Integration by Parts
Integration by Parts is a useful technique in calculus for integrating products of functions. It stems from the formula \( \int u \, dv = uv - \int v \, du \). By applying this technique, you can often turn a difficult integral into a more manageable one.
- For the problem \( \int \frac{2 \ln x}{x^2} \, dx \), we identify \( u = \ln x \) and its differential as \( du = \frac{1}{x} \, dx \).
- We'll let \( dv = \frac{2}{x^2} \, dx \) which integrates to \( v = -\frac{2}{x} \).
Bounded Area
Calculating the area bounded by curves involves solving a definite integral between two limits. These limits are where the curve interacts with either another function or a defined axis.
In our case, we are calculating the area of the space between the curve defined by \( y = \frac{2 \ln x}{x^2} \) and the x-axis, from \( x=1 \) to \( x=3 \).
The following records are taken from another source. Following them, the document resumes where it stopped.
Lemma new_item_guid_eq w :
  lw_itemGuid w < 0xFFFFFFFE ->
  new_item_guid w = (Ret (MAKE_NEW_GUID (lw_itemGuid w) 0 HIGHGUID_ITEM), with_itemGuid (lw_itemGuid w + 1) w).
Proof. intros H. unfold new_item_guid. rewrite bind_gets. apply Z.ltb_lt in H. now rewrite H. Qed.
Lemma open_roll_eq autopass finish block announce o l slot i loot loot' w :
  lw_itemGuid w < 0xFFFFFFFE -> lw_loots w !! l = Some loot ->
  (forall s, lw_loots s = lw_loots w -> block l slot s = (Ret tt, with_loots (<[l := loot']> (lw_loots s)) s)) ->
  (forall g r s, exists more, announce g r s = (Ret tt, say more s)) ->
  (forall r, exists m, finish r = set_rollVoteMask m r) ->
  exists w', open_roll autopass finish block announce o l slot i w = (Ret tt, w') /\
    lw_itemGuid w' = lw_itemGuid w + 1 /\ set_RollId [] (lw_group w') = set_RollId [] (lw_group w) /\
    ((totalPlayersRolling (roll_for autopass finish w l slot i) <= 0 /\ rolls w' = rolls w /\ lw_loots w' = lw_loots w) \/
     (0 < totalPlayersRolling (roll_for autopass finish w l slot i) /\
      rolls w' = rolls w ++ [roll_for autopass finish w l slot i] /\ lw_loots w' = <[l := loot']> (lw_loots w))).
Proof.
  intros Hg Hl Hb Ha Hf. unfold open_roll. step (new_item_guid_eq w Hg). rewrite bind_gets. cbn zeta.
  unfold roll_for. set (r0 := collect_voters _ _ _ _). change (lw_group (with_itemGuid _ w)) with (lw_group w). fold r0.
  set (r := finish _). assert (Ep : totalPlayersRolling r = totalPlayersRolling r0) by (unfold r; now destruct (Hf (set_itemSlot slot (set_roll_loot (Some l) r0))) as [m ->]).
  rewrite Ep. set (w1 := with_itemGuid _ w). destruct (Z.ltb_spec 0 (totalPlayersRolling r0)) as [Hp|Hp]; cbn [when].
  - step (Hb w1 eq_refl). set (w2 := with_loots _ w1).
    destruct (Ha (MAKE_NEW_GUID (lw_itemGuid w) 0 HIGHGUID_ITEM) r w2) as [more E]. step E.
    assert (Epush : push_roll r (say more w2) = (Ret tt, set_rolls (rolls w ++ [r]) (say more w2))) by done. step Epush.
    unfold start_timer. destruct (lo_timed o); cbn [when].
    + eexists. split; [reflexivity|]. split_and!; try done. right. done.
    + eexists. split; [reflexivity|]. split_and!; try done. right. done.
  - eexists. split; [reflexivity|]. split_and!; try done. left. done.
Qed.

Lemma item_guid_inj a b : 0 <= a < 0xFFFFFFFE -> 0 <= b < 0xFFFFFFFE -> MAKE_NEW_GUID a 0 HIGHGUID_ITEM = MAKE_NEW_GUID b 0 HIGHGUID_ITEM -> a = b.
Proof.
  intros Ha Hb. assert (V : forall n, 0 <= n < 0xFFFFFFFE -> MAKE_NEW_GUID n 0 HIGHGUID_ITEM = n + 0 * 2 ^ 24 + HIGHGUID_ITEM * 2 ^ 48).
  { intros n Hn. apply guid_value; [split; vm_compute; (discriminate || reflexivity)|lia|lia|]. right. split; [|done]. unfold is_u. change (2 ^ 32) with 4294967296. lia. }
  rewrite !V by done. lia.
Qed.
Lemma roll_for_guid autopass finish l slot i w :
  members_ok (lw_group w) -> (forall r, exists m, finish r = set_rollVoteMask m r) ->
  itemGUID (roll_for autopass finish w l slot i) = MAKE_NEW_GUID (lw_itemGuid w) 0 HIGHGUID_ITEM.
Proof.
  intros Hm Hf. unfold roll_for. edestruct Hf as [m ->].
  set (n := new_roll _ i). change (itemGUID (collect_voters autopass i (lw_group w) n) = itemGUID n).
  apply (cl_ids (map fst (m_memberMgr (lw_group w)))). now apply collect_voters_collected.
Qed.
Lemma roll_for_sound autopass finish l slot i w w' loot it :
  members_ok (lw_group w) -> (forall r, exists m, finish r = set_rollVoteMask m r) ->
  lw_loots w' !! l = Some loot -> item_in_slot slot loot = Some it -> GetItemTemplate (li_itemid i) <> None ->
  0 <= lw_itemGuid w < lw_itemGuid w' -> roll_sound w' (roll_for autopass finish w l slot i).
Proof.
  intros Hm Hf Hl Hi Ht Hg. set (n := new_roll (MAKE_NEW_GUID (lw_itemGuid w) 0 HIGHGUID_ITEM) i).
  assert (C : collected (map fst (m_memberMgr (lw_group w))) n (collect_voters autopass i (lw_group w) n))
    by (apply collect_voters_collected; done).
  unfold roll_for. fold n. set (r0 := collect_voters _ _ _ _) in *. clearbody r0. destruct C as [C1 C2 (C3 & C4 & C5) C6 C7 C8].
  set (r := finish _). assert (exists m, r = set_rollVoteMask m (set_itemSlot slot (set_roll_loot (Some l) r0))) as [m ->] by apply Hf. clear Hf.
  destruct Hm as [Hnz Hfew]. rewrite Forall_forall in Hnz. unfold zlen in *. rewrite length_map in C7.
  assert (C0 : forall keep, keep PASS = false -> keep NOT_EMITED_YET = false -> count_votes keep r0 = 0).
  { intros keep K1 K2. unfold count_votes. rewrite filter_none; [done|].
    intros [p v] [_ [-> | ->]]%elem_of_entries%C6; cbn; congruence. }
  pose proof (count_nonneg is_pass r0).
  split; try done.
  - intros l' [= <-]. now exists loot, it.
  - split; try done.
    + apply eq_None_not_Some. intros [v [Hin _]%C6]. now apply (Hnz 0).
    + change (count_votes is_need r0 <= totalNeed r0). now rewrite C0, C1.
    + change (count_votes is_greed r0 <= totalGreed r0). now rewrite C0, C2.
    + change (is_u 8 (totalNeed r0) /\ is_u 8 (totalGreed r0)). rewrite C1, C2. done.
  - apply C7.
  - change (totalPass r0 + totalNeed r0 + totalGreed r0 < 255). rewrite C1, C2. cbn. lia.
  - cbn. now rewrite C4.
  - exists (lw_itemGuid w). split; [done|]. cbn. now rewrite C3.
Qed.

Lemma open_roll_safe autopass finish block announce o l slot i loot loot' it known ni nq n w :
  can_open l known ni nq (S n) w -> lw_loots w !! l = Some loot -> same_kinds loot' loot -> item_in_slot slot loot' = Some it ->
  GetItemTemplate (li_itemid i) <> None ->
  (forall s, lw_loots s = lw_loots w -> block l slot s = (Ret tt, with_loots (<[l := loot']> (lw_loots s)) s)) ->
  (forall g r s, exists more, announce g r s = (Ret tt, say more s)) ->
  (forall r, exists m, finish r = set_rollVoteMask m r) ->
  exists w', open_roll autopass finish block announce o l slot i w = (Ret tt, w') /\ can_open l known ni nq n w'.
Proof.
  intros [Hok (loot0 & Hl0 & Li & Lq & Hkn) Hsl Hg Hm] Hl Hk Hit Ht Hb Ha Hf. rewrite Hl in Hl0. injection Hl0 as <-.
  destruct (open_roll_eq autopass finish block announce o l slot i loot loot' w ltac:(lia) Hl Hb Ha Hf) as (w' & E & Eg & Er & Hcase).
  exists w'. split; [done|]. pose proof (ro_counter _ Hok) as Hcnt.
  assert (Hm' : members_ok (lw_group w')).
  { assert (Em : m_memberMgr (lw_group w') = m_memberMgr (lw_group w)) by (change (m_memberMgr (set_RollId [] (lw_group w')) = m_memberMgr (set_RollId [] (lw_group w))); congruence).
    destruct Hm. split; now rewrite Em. }
  destruct Hcase as [(_ & Er2 & El2)|(_ & Er2 & El2)].
  - split; try done; [|exists loot; now rewrite El2|lia].
    destruct Hok as [O1 O2 O3]. split; rewrite ?Er2; [|done|lia]. eapply Forall_impl; [exact O1|]. intros r. apply roll_sound_kept; [now apply loots_kept_refl|lia].
  - assert (Hkept : loots_kept w w') by now apply (loots_kept_insert w w' l loot loot').
    assert (Hl' : lw_loots w' !! l = Some loot') by (rewrite El2; apply lookup_insert_eq).
    split; try done; [| |lia].
    + destruct Hok as [O1 O2 O3]. pose proof (roll_for_sound autopass finish l slot i w w' loot' it Hm Hf Hl' Hit Ht ltac:(lia)) as Hs.
      split; rewrite ?Er2; [|rewrite map_app; apply NoDup_app; split; [done|split; [|apply NoDup_singleton]]|lia].
      * apply Forall_app. split; [|now apply Forall_singleton]. eapply Forall_impl; [exact O1|]. intros r. apply roll_sound_kept; [done|lia].
      * intros x (r & -> & Hr)%list_elem_of_fmap Hx%list_elem_of_singleton. rewrite Forall_forall in O1. destruct (rs_guid _ _ (O1 r Hr)) as (k & Hk1 & Hk2).
        rewrite Hk2, roll_for_guid in Hx by done. apply item_guid_inj in Hx; lia.
    + exists loot'. split; [done|]. destruct (kinds_lengths _ _ Hk) as [-> ->]. destruct Hk as [-> ->]. done.
Qed.
(** Programs that only send. *)
Definition talks (m : M unit) : Prop := forall s, exists more, m s = (Ret tt, say more s).
Lemma talks_ret : talks (ret tt).
Proof. intros s. exists []. now rewrite say_nil. Qed.
Lemma talks_bind m (k : unit -> M unit) : talks m -> talks (k tt) -> talks (bind m k).
Proof.
  intros Hm Hk s. destruct (Hm s) as [a Ea]. destruct (Hk (say a s)) as [b Eb]. exists (a ++ b).
  rewrite (bind_eq _ _ _ _ _ Ea), Eb. now rewrite say_say.
Qed.
Lemma talks_when b m : talks m -> talks (when b m).
Proof. destruct b; [done|]. intros _. apply talks_ret. Qed.
Lemma talks_for_each {A} (l : list A) f : (forall x, talks (f x)) -> talks (for_each l f).
Proof. intros H. induction l as [|x l IH]; [apply talks_ret|]. now apply talks_bind. Qed.
Lemma talks_emit e : talks (emit e).
Proof. intros s. now exists [e]. Qed.
Lemma talks_voters r keep msg : talks (send_voters r keep msg).
Proof. intros s. eexists. apply send_voters_eq. Qed.
#[local] Hint Resolve talks_ret talks_bind talks_when talks_for_each talks_emit talks_voters : talk.
Lemma announce_group_loot_talks o g r : talks (announce_group_loot o g r).
Proof. unfold announce_group_loot, SendLootRoll, SendLootStartRoll. auto with talk. Qed.
Lemma announce_need_before_greed_talks o g r : talks (announce_need_before_greed o g r).
Proof.
  unfold announce_need_before_greed, SendLootRoll, SendLootStartRollToPlayer. apply talks_for_each. intros e.
  apply talks_when. case_bool_decide; auto with talk.
Qed.
Lemma SendLootStartRoll_talks c m r : talks (SendLootStartRoll c m r).
Proof. unfold SendLootStartRoll. auto with talk. Qed.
To find the lower limit, we set the function equal to zero:
In our case, we are calculating the area of the space between the curve defined by \( y = \frac{2 \ln x}{x^2} \) and the x-axis, from \( x=1 \) to \( x=3 \). To find the lower limit, we set the function equal to zero:
- Solving \( \frac{2 \ln x}{x^2} = 0 \) leads to \( \ln x = 0 \), giving us \( x = 1 \) since the natural logarithm of 1 is zero.
Antiderivative Calculation
Finding an antiderivative is a central step in solving definite integrals, representing the function whose derivative is the original integrand. In our exercise, the antiderivative of \( \frac{2 \ln x}{x^2} \) is found using integration by parts.
Following that method, the antiderivative unfolds as:
Following that method, the antiderivative unfolds as:
- \( -\frac{2 \ln x}{x} \)
- \( + \frac{1}{x^2} \)
Calculus Problem Solving
Calculus problem solving requires breaking down problems into smaller, actionable steps. For this exercise, follow these steps to ensure accuracy and understanding:
- Clearly identify the problem and organize your thoughts about what needs solving. This involves understanding which areas the problem encompasses (such as bounded area).
- Identify boundaries and apply the appropriate calculus technique. Here, it involved integration by parts to handle a product of a logarithm and a power of x.
- Verify each integral and simplify results. Calculate your specific values and ensure each arithmetic step leads you closer to the result.